The ducks used in these recipes are from KOL Foods. (http://kolfoods.com/) I received no other compensation – all opinions are my own.

The second part of this series focuses on duck bones. Many people simply throw them into the garbage, and that is a shame. Duck bones, when roasted and then simmered with vegetables and herbs, can make a fantastic stock.

Duck stock, quite frankly, is something to get obsessed with. It has a richness of flavor and a gaminess that chicken stock (which is delicious) does not have.  It compliments both beef and chicken dishes quite well, adding an extra, welcome element of flavor.

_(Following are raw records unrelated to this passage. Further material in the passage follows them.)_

(* ===== verification/PgSteps.v ===== *)
(** * Every statement keeps the invariant

    For each statement of the Postgres backend: on a database that satisfies
    [Invariant.db_ok] it succeeds, or fails for a reason that is named, and
    leaves a database that satisfies it again. *)

From S2P Require Import Prelude.
From S2P Require Import PgTable.
From S2P Require Import PgJobs.
From S2P Require Import PgCron.
From S2P Require Import PgRetention.
From S2P Require Import PgWorkflow.
From S2P Require Import PgInvariant.
Import Table.
Import Jobs.
Import Cron.
Import Retention.
Import Workflow.
Import Invariant.

Module Steps.

(** A statement that goes through and leaves a good database. *)
Definition succeeds {A} (r : Prelude.result db_error (A * db)) : Prop :=
  ∃ a d', r = Ok (a, d') ∧ db_ok d'.

Lemma succeeds_ok {A} r (a : A) d' : succeeds r → r = Ok (a, d') → db_ok d'.
Proof. intros (? & ? & -> & ?) ?. by simplify_eq. Qed.

(** Reduces a statement made of one in-place update to what it does to a row. *)
Ltac by_tame :=
  match goal with |- context [commit (update ?f ?d)] =>
    let H := fresh in let i := fresh "i" in let r := fresh "r" in let r' := fresh "r'" in
    let Hr := fresh "Hr" in let Hf := fresh "Hf" in
    assert (commit (update f d) = Ok (update f d) ∧ db_ok (update f d)) as [H ?];
    [ apply tame_update_ok; [done|]; intros i r r' Hr Hf
    | rewrite H; simpl; do 2 eexists; split; [reflexivity|done] ]
  end.

Section Planned.
Context {Pl : Planner}.

(** ** Statements that change rows in place *)

Lemma held_running worker r : held worker r = true → state r = running.
Proof. intros H. by row_facts. Qed.

Lemma retry_ok now random input base cap worker d :
  db_ok d →
  (∀ i r, is_Some (joined input i) → jobs d !! i = Some r → held worker r = true → overflows base (attempt r) = false) →
  succeeds ('(s, e, d') ← RETRY_MANY now random input base cap worker d; Ok ((s, e), d')).
Proof.
  intros Hd Ho. unfold RETRY_MANY.
  assert (existsb (λ i, match jobs d !! i with Some r => overflows base (attempt r) | None => false end)
            (retrying input worker true d) = false) as ->.
  { apply not_true_is_false. intros (i & Hi & H)%existsb_exists.
    apply list_elem_of_In, elem_of_select in Hi as (r & Hr & Hh). rewrite Hr in H.
    bool_facts. rewrite (Ho i r) in H by done. done. }
  by_tame.
    destruct (joined input i); [|done]. destruct (held worker r) eqn:Hh; [|done].
    destruct (attempts_left r) eqn:Hl; simplify_eq.
    - by eapply retry_row_tame.
    - eauto using discard_row_tame, held_running.
Qed.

Since I tend to use my stocks in more or less the same dishes, (lentils, rice, soups, for boiling pasta or potatoes) I keep the flavors simple so I can add what spices I want when I am preparing my final dish.

Recipe for Duck Stock

Bones from 2 whole KOL Foods ducks, with a bit of meat remaining

1 bunch of celery, chopped

3 large carrots, peeled and chopped

2 large white onions, large dice

2 parsnips, peeled and chopped

handful of garlic cloves, smashed and roughly minced

1/3 of a 750ml bottle of dry white wine

Small amount of olive oil

1) Arrange duck bones on a tray in a single layer. Add a scant handful each of salt and pepper. Drizzle with canola oil and roast at 400F for 1.5 hrs.  Let cool in oven.

duckbones

2) Heat stock pot well, and add olive oil, garlic, celery and onions. Cook until garlic is fragrant and onions are getting soft, about 5-7 mins on high.

3)Lower flame to medium and add carrots and parsnips. Put a lid on the pot and leave sweat for about 15 mins, til you start to see the carrots soften a little and there is some liquid in the bottom of the pot.

4) Add your duck bones – make sure to scrape all the dark bits off the tray- and red wine, mix to combine. Cover and leave this mixture to sweat 15-20 mins on medium- low flame.

duckbonespot

5) Add  COLD water to fill the pot to about 2 inches from the top. Raise flame til water is at a strong simmer, not quite a boil, then lower, stir and leave cook on a low flame for 2 hours at the most, stirring once or twice.

6) Take a clean pot and put a colander over top. Strain the stock through the colander, and leave sit for 30 mins. Even after you pour the vegetables into the colander, all the liquid doesn’t come out right away. If you want, you can take a potato masher and gently press down on the cooked vegetables to extract as much liquid as possible.

7) Remove colander and dispose cooked veg. Clean out original pot you used, and cover top with cheesecloth or a fine mesh strainer (I use a fine mesh strainer). Carefully pour liquid to catch tiny pieces. Your result should be a vegetable stock that is clear, mild-smelling and a light gold in color.

8) Cool completely and refrigerate or freeze. Lasts for a few weeks in the freezer, a week at most in the fridge.

 

 

Comments

  1. ronnievfein says:

    You are absolutely right about those bones! So much flavor. I freeze homemade stock and take it out to use like you do. Great in Mujadarah! Duck stock is so rich. This post is terrific.

  2. I’m not such a fan of duck but bone broth is so nourishing I’d love to try it one day

  3. i love making stock from leftover bones, but never tried duck stock! i don’t cook with duck very often, but i need to try it!

  4. great flavorful stock!

  5. LOVE how you are using the whole duck here. Great color in that soup photo too.